Home Health & Hospice Week

Fraud & Abuse:

CMS Should Use More Effective Fraud Prevention, Critics Say

Prior auth won’t slow down home care fraudsters, experts contend.

The whole reason Medicare is proposing a prior auth demo for home health services is questionable, according to industry experts.

In the Feb. 5 Federal Register, the Centers for Medicare & Medicaid Services proposes a prior authorization demonstration for home health services in five high-risk states (see related story, p. 50). In the notice, CMS says the law authorizes it to “‘develop or demonstrate improved methods for the investigation and prosecution of fraud in the provision of care or services under the health programs established by the Social Security Act.’ In accordance with this authority, we seek to develop and implement a Medicare demonstration project, which we believe will help assist in developing improved procedures for the identification, investigation, and prosecution of Medicare fraud occurring among HHAs providing services to Medicare beneficiaries.”

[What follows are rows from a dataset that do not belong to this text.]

Lemma entry_line_not_error k t e : entry_line k t <> error_line e.
Proof. discriminate. Qed.

(** ** The enumeration of the modules *)

Lemma enumerate_spec (l : list json) : forall start,
  Forall (fun im => start <= fst im < start + Z.of_nat (List.length l)
                    /\ snd im = nth (Z.to_nat (fst im - start)) l JNull)
         (Py.enumerate l start).
Proof.
  induction l as [|x l IH]; intros start; simpl; constructor.
  - simpl. rewrite Z.sub_diag. split; [lia | reflexivity].
  - eapply Forall_impl; [|apply (IH (start + 1))].
    intros [k m]; simpl. intros [Hk ->]. split; [lia|].
    replace (Z.to_nat (k - start)) with (S (Z.to_nat (k - (start + 1))))
      by lia.
    reflexivity.
Qed.

Lemma enumerate_positions (l : list json) : forall start k,
  In k (map fst (Py.enumerate l start)) <->
  start <= k < start + Z.of_nat (List.length l).
Proof.
  induction l as [|x l IH]; intros start k; simpl.
  - split; [tauto | lia].
  - rewrite IH. lia.
Qed.

Lemma enumerate_ascending (l : list json) : forall start,
  StronglySorted Z.lt (map fst (Py.enumerate l start)).
Proof.
  induction l as [|x l IH]; intros start; simpl; constructor.
  - apply IH.
  - apply Forall_forall. intros k Hk.
    apply enumerate_positions in Hk. lia.
Qed.

Lemma filter_ascending (p : Z -> bool) l :
  StronglySorted Z.lt l -> StronglySorted Z.lt (filter p l).
Proof.
  induction 1 as [|k l Hl IH Hk]; simpl; [constructor|].
  destruct (p k); [|assumption].
  constructor; [assumption|].
  apply Forall_forall. intros j Hj. apply filter_In in Hj as [Hj _].
  rewrite Forall_forall in Hk. auto.
Qed.

(** A list of pairs whose second component is a function of the first:
    filtering and mapping it is filtering and mapping the first
    components. *)
Lemma map_filter_fst {B : Type} (g : Z -> json) (p : Z -> bool)
  (F : Z -> json -> B) (l : list (Z * json)) :
  Forall (fun im => snd im = g (fst im)) l ->
  map (fun im => F (fst im) (snd im)) (filter (fun im => p (fst im)) l) =
  map (fun k => F k (g k)) (filter p (map fst l)).
Proof.
  induction 1 as [|[k m] l Hx Hl IH]; simpl; [reflexivity|].
  simpl in Hx. destruct (p k); simpl; rewrite IH; congruence.
Qed.

Lemma missing_ids_spec ms mms k :
  In k (missing_ids ms mms) <->
  1 <= k <= Z.of_nat (List.length ms) /\ referenced mms k = false.
Proof.
  unfold missing_ids. rewrite filter_In, enumerate_positions.
  rewrite negb_true_iff. intuition lia.
Qed.

Lemma missing_ids_ascending ms mms : StronglySorted Z.lt (missing_ids ms mms).
Proof. apply filter_ascending, enumerate_ascending. Qed.

Lemma referenced_spec mms k :
  referenced mms k = true <->
  exists mm, In mm mms /\ Py.get mm "module_id" = Ok (JInt k).
Proof.
  unfold referenced. rewrite existsb_exists.
  split; intros [mm [Hin H]]; exists mm; split; auto.
  - unfold refers_to in H.
    destruct (Py.get mm "module_id") as [[]|]; try discriminate.
    apply Z.eqb_eq in H. congruence.
  - unfold refers_to. rewrite H. apply Z.eqb_refl.
Qed.

Lemma not_referenced_spec mms k :
  referenced mms k = false <->
  forall mm, In mm mms -> Py.get mm "module_id" <> Ok (JInt k).
Proof.
  rewrite <- not_true_iff_false, referenced_spec. split.
  - intros H mm Hin E. apply H. exists mm. auto.
  - intros H [mm [Hin E]]. exact (H mm Hin E).
Qed.

(** ** The set of referenced ids *)

Lemma set_contains_snoc x s y :
  Py.set_contains x (s ++ [y]) = Py.set_contains x s || Py.set_eq y x.
Proof.
  unfold Py.set_contains. rewrite existsb_app. simpl.
  rewrite orb_false_r. reflexivity.
Qed.

(** A well-formed record adds its [module_id], when it has one. *)
Lemma add_reference_mindmap mm ids :
  is_mindmap mm = true ->
  exists ids', add_reference mm ids = Ok ids' /\
    forall k, Py.set_contains (JInt k) ids' =
              Py.set_contains (JInt k) ids || refers_to k mm.
Proof.
  destruct mm as [| | | | | |d]; try discriminate.
  unfold is_mindmap, add_reference, refers_to, Py.get, Py.getitem.
  destruct (Py.dict_lookup _ d) as [[| |z| | | |]|];
    try discriminate; intros _; simpl.
  - exists ids. split; [reflexivity|]. intros k. now rewrite orb_false_r.
  - unfold Py.set_add; simpl. eexists. split; [reflexivity|]. intros k.
    destruct (Py.set_contains (JInt z) ids) eqn:Hz.
    + destruct (Z.eqb_spec z k) as [->|_].
      * rewrite Hz. reflexivity.
      * now rewrite orb_false_r.
    + apply set_contains_snoc.
  - exists ids. split; [reflexivity|]. intros k. now rewrite orb_false_r.
Qed.

Lemma collect_ids_mindmaps mms : forall ids,
  forallb is_mindmap mms = true ->
  fst (collect_ids mms ids) = Ok tt /\
  forall k, Py.set_contains (JInt k) (snd (collect_ids mms ids)) =
            Py.set_contains (JInt k) ids || referenced mms k.
Proof.
  induction mms as [|mm mms IH]; intros ids Hwf; simpl.
  - split; [reflexivity|]. intros k. now rewrite orb_false_r.
  - simpl in Hwf. apply andb_prop in Hwf as [Hmm Hwf].
    destruct (add_reference_mindmap mm ids Hmm) as [ids' [-> Hids']].
    destruct (IH ids' Hwf) as [Hr Hc]. split; [assumption|].
    intros k. rewrite Hc, Hids', orb_assoc. reflexivity.
Qed.

(** A record without a reference leaves the set as it is. *)
Lemma add_reference_none mm ids :
  no_reference mm = true -> add_reference mm ids = Ok ids.
Proof.
  unfold no_reference, add_reference.
  destruct (Py.get mm "module_id") as [[]|]; try discriminate. reflexivity.
Qed.

Lemma collect_ids_without_none mms : forall ids,
  collect_ids (filter (fun mm => negb (no_reference mm)) mms) ids =
  collect_ids mms ids.
Proof.
  induction mms as [|mm mms IH]; intros ids; simpl; [reflexivity|].
  destruct (no_reference mm) eqn:Hn; simpl.
  - rewrite (add_reference_none mm ids Hn). apply IH.
  - destruct (add_reference mm ids); [apply IH | reflexivity].
Qed.

Lemma distinct_snoc s x :
  distinct s -> Py.set_contains x s = false -> distinct (s ++ [x]).
Proof.
  unfold distinct, Py.set_contains. intros Hs Hx.
  induction Hs as [|a l Ha Hl IH]; simpl in *.
  - repeat constructor.
  - apply orb_false_elim in Hx as [Hax Hx]. constructor; [|auto].
    apply Forall_app. split; [assumption|]. constructor; [assumption|].
    constructor.
Qed.

Lemma distinct_set_add x s s' :
  distinct s -> Py.set_add x s = Ok s' -> distinct s'.
Proof.
  unfold Py.set_add. destruct (Py.hashable x); [|discriminate].
  intros Hs [= <-]. destruct (Py.set_contains x s) eqn:Hx; [assumption|].
  apply distinct_snoc; assumption.
Qed.

Lemma distinct_add_reference mm ids ids' :
  distinct ids -> add_reference mm ids = Ok ids' -> distinct ids'.
Proof.
  unfold add_reference. intros Hs.
  destruct (Py.get mm "module_id") as [v|]; [|discriminate].
  destruct (Py.is_not_none v); [|congruence].
  destruct (Py.getitem mm "module_id") as [x|]; [|discriminate].
  apply distinct_set_add; assumption.
Qed.

(** The first loop keeps the elements of the set pairwise different. *)
Lemma distinct_collect_ids items : forall ids,
  distinct ids -> distinct (snd (collect_ids items ids)).
Proof.
  induction items as [|mm rest IH]; intros ids Hs; simpl; [assumption|].
  destruct (add_reference mm ids) as [ids'|e] eqn:E; [|assumption].
  apply IH. eapply distinct_add_reference; eassumption.
Qed.

(** ** The scan for missing modules *)

Lemma add_missing_module ids im acc :
  is_module (snd im) = true ->
  add_missing ids im acc =
    Ok (if negb (Py.set_contains (JInt (fst im)) ids)
        then (acc ++ [entry_line (fst im) (title_of (snd im))])%list
        else acc).
Proof.
  unfold add_missing, is_module, title_of, Py.getitem.
  destruct (snd im) as [| | | | | |d]; try discriminate.
  destruct (Py.dict_lookup _ d) as [[]|]; try discriminate.
  intros _. destruct (negb _); reflexivity.
Qed.

Lemma scan_missing_modules ids ms : forall start acc,
  forallb is_module ms = true ->
  scan_missing ids (Py.enumerate ms start) acc =
    (Ok tt,
     (acc ++ map (fun im => entry_line (fst im) (title_of (snd im)))
               (filter (fun im => negb (Py.set_contains (JInt (fst im)) ids))
                       (Py.enumerate ms start)))%list).
Proof.
  induction ms as [|m ms IH]; intros start acc Hwf; simpl.
  - now rewrite List.app_nil_r.
  - simpl in Hwf. apply andb_prop in Hwf as [Hm Hwf].
    rewrite (add_missing_module ids (start, m) acc Hm). simpl.
    destruct (negb (Py.set_contains (JInt start) ids)); rewrite IH by assumption.
    + simpl. rewrite <- List.app_assoc. reflexivity.
    + reflexivity.
Qed.


(** ** Writing the entries *)

Lemma written_spec lines :
  written lines =
    snd (write_all lines) ++
    match fst (write_all lines) with
    | Ok _ => []
    | Raise e => [error_line e]
    end.
Proof.
  induction lines as [|l rest IH]; simpl; [reflexivity|].
  destruct (Py.encodable l); simpl; [|reflexivity].
  rewrite IH. reflexivity.
Qed.


Lemma written_all lines :
  forallb Py.encodable lines = true -> written lines = lines.
Proof.
  induction lines as [|l rest IH]; simpl; [reflexivity|].
  intros H. apply andb_prop in H as [-> H]. rewrite IH by assumption.
  reflexivity.
Qed.

(** When the second loop ends normally the run prints the counts and the
    report, and ends as the writing of the entries does. *)
Lemma output_scanned a b n n' missing :
  progress_of a b = Scanned n n' missing ->
  fst (outcome a b) = fst (write_all missing) /\
  output a b = modules_line n :: mindmaps_line n' :: report_lines missing.
Proof.
  intros H. unfold output, outcome. rewrite H.
  destruct missing as [|l rest]; [split; reflexivity|].
  split; [reflexivity|]. unfold report_lines. rewrite written_spec.
  destruct (write_all (l :: rest)) as [[[]|e] shown]; simpl.
  - rewrite List.app_nil_r. reflexivity.
  - reflexivity.
Qed.

(** An entry is left on standard output exactly when its position is
    among the listed ones, its title is that position's, and every
    listed entry up to it can be written. *)
Lemma in_written_entries (g : Z -> text) k t ks :
  StronglySorted Z.lt ks ->
  In (entry_line k t) (written (map (fun j => entry_line j (g j)) ks))
  <-> In k ks /\ t = g k /\
      forall j, In j ks -> j <= k -> Py.encodable (g j) = true.
Proof.
  induction 1 as [|j0 ks Hs IH Hlt]; [simpl; tauto|].
  cbn [map written]. rewrite Forall_forall in Hlt.
  rewrite encodable_entry_line.
  destruct (Py.encodable (g j0)) eqn:H0; cbn [In].
  - rewrite IH. split.
    + intros [E|[Hk [Ht Hall]]].
      * apply entry_line_inj in E as [-> ->].
        split; [auto|]. split; [reflexivity|].
        intros j [<-|Hj] Hle; [exact H0|]. apply Hlt in Hj. lia.
      * split; [auto|]. split; [exact Ht|].
        intros j [<-|Hj] Hle; [exact H0 | auto].
    + intros [[->|Hk] [-> Hall]]; [left; reflexivity|].
      right. split; [exact Hk|]. split; [reflexivity|]. auto.
  - split.
    + intros [E|[]]. symmetry in E.
      destruct (entry_line_not_error _ _ _ E).
    + intros [Hk [_ Hall]].
      assert (Hle : j0 <= k).
      { destruct Hk as [->|Hk]; [lia|]. apply Hlt in Hk. lia. }
      rewrite (Hall j0 (or_introl eq_refl) Hle) in H0. discriminate.
Qed.

Lemma in_report_lines (g : Z -> text) n n' k t ks :
  StronglySorted Z.lt ks ->
  In (entry_line k t)
     (modules_line n :: mindmaps_line n'
      :: report_lines (map (fun j => entry_line j (g j)) ks))
  <-> In k ks /\ t = g k /\
      forall j, In j ks -> j <= k -> Py.encodable (g j) = true.
Proof.
  intros Hs. rewrite <- (in_written_entries g k t ks Hs).
  destruct (entry_line_not_count k t n) as [N1 _].
  destruct (entry_line_not_count k t n') as [_ N2].
  destruct (entry_line_not_heading k t) as [N3 N4].
  unfold report_lines.
  destruct ks as [|j0 ks']; simpl map.
  - simpl. split; [|tauto]. intros [E|[E|[E|[]]]]; congruence.
  - set (W := written _). simpl. split; [|tauto].
    intros [E|[E|[E|H]]]; [congruence | congruence | congruence | exact H].
Qed.

(** ** Runs on well-formed documents *)

Lemma progress_modules ms mms ids :
  collect_ids mms [] = (Ok tt, ids) ->
  forallb is_module ms = true ->
  progress_of (Loaded (JArr ms)) (Loaded (JArr mms)) =
    Scanned (Z.of_nat (List.length ms)) (Z.of_nat (List.length mms))
      (map (fun k => entry_line k (title_of (module_at ms k)))
           (filter (fun k => negb (Py.set_contains (JInt k) ids))
                   (map fst (Py.enumerate ms 1)))).
Proof.
  intros Hc Hms. unfold progress_of; simpl. rewrite Hc.
  rewrite (scan_missing_modules ids ms 1 [] Hms). simpl. f_equal.
  apply (map_filter_fst (module_at ms)
           (fun k => negb (Py.set_contains (JInt k) ids))
           (fun k m => entry_line k (title_of m))).
  eapply Forall_impl; [|apply (enumerate_spec ms 1)].
  intros im [_ H]. exact H.
Qed.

“This demonstration would help assure that payments for home health services are appropriate before the claims are paid, thereby preventing fraud, waste, and abuse,” CMS concludes.

Warning: This demo could be the tip of the iceberg when it comes to burdensome new requirements. “This demonstration is … of concern because it is apparently based on very broad authority that will allow CMS and the MACs to engage in many broad activities in the name of preventing fraud,” cautions Washington, D.C.-based health care attorney Elizabeth Hogue.

The prior auth process won’t be very effective in combating fraud anyway, maintains attorney Robert Markette Jr. with Hall Render in Indianapolis. “It’s not a great anti-fraud tool.” Home care fraudsters are “professional liars,” Markette notes. They will just identify what falsified documents they need to gain approval, “then lie on those too.”

Bad actors “will figure out quickly what’s needed and do it,” Markette predicts. It’s the law-abiding HHAs that will get bogged down in increased paperwork burdens, physician interactions, and payment delays.

Focus On Suspicious Stats

“There are other avenues available to combat fraud in targeted areas” that would work better than a prior auth system, contends billing expert M. Aaron Little with BKD in Springfield, Mo.

For example: “Fraudsters are greedy,” insists industry veteran Tom Boyd with Simione Healthcare Consultants in Rohnert Park, Calif. “Recent cases disclose the pattern of rapid growth … in ‘services,’ going from little to very much. This can be seen in the claims system and anyone experiencing rapid growth should be subject to greater medical review and some random verification of services.” Skyrocketing utilization and billing were “the tip-off to the Florida outlier problem and the recent Medicare Advantage Medicaid agencies” fraud crack-down in Massachusetts, he adds. “However, in both cases the government should have reacted sooner.”

Beefed up background checks for HHA management during the enrollment and revalidation processes would yield better results, Boyd adds. So would more fully investigating complaints left via mechanisms such as 1-800-HHS-TIPS and 1-800-MEDICARE. “Few if any are investigated, or so it seems,” he says.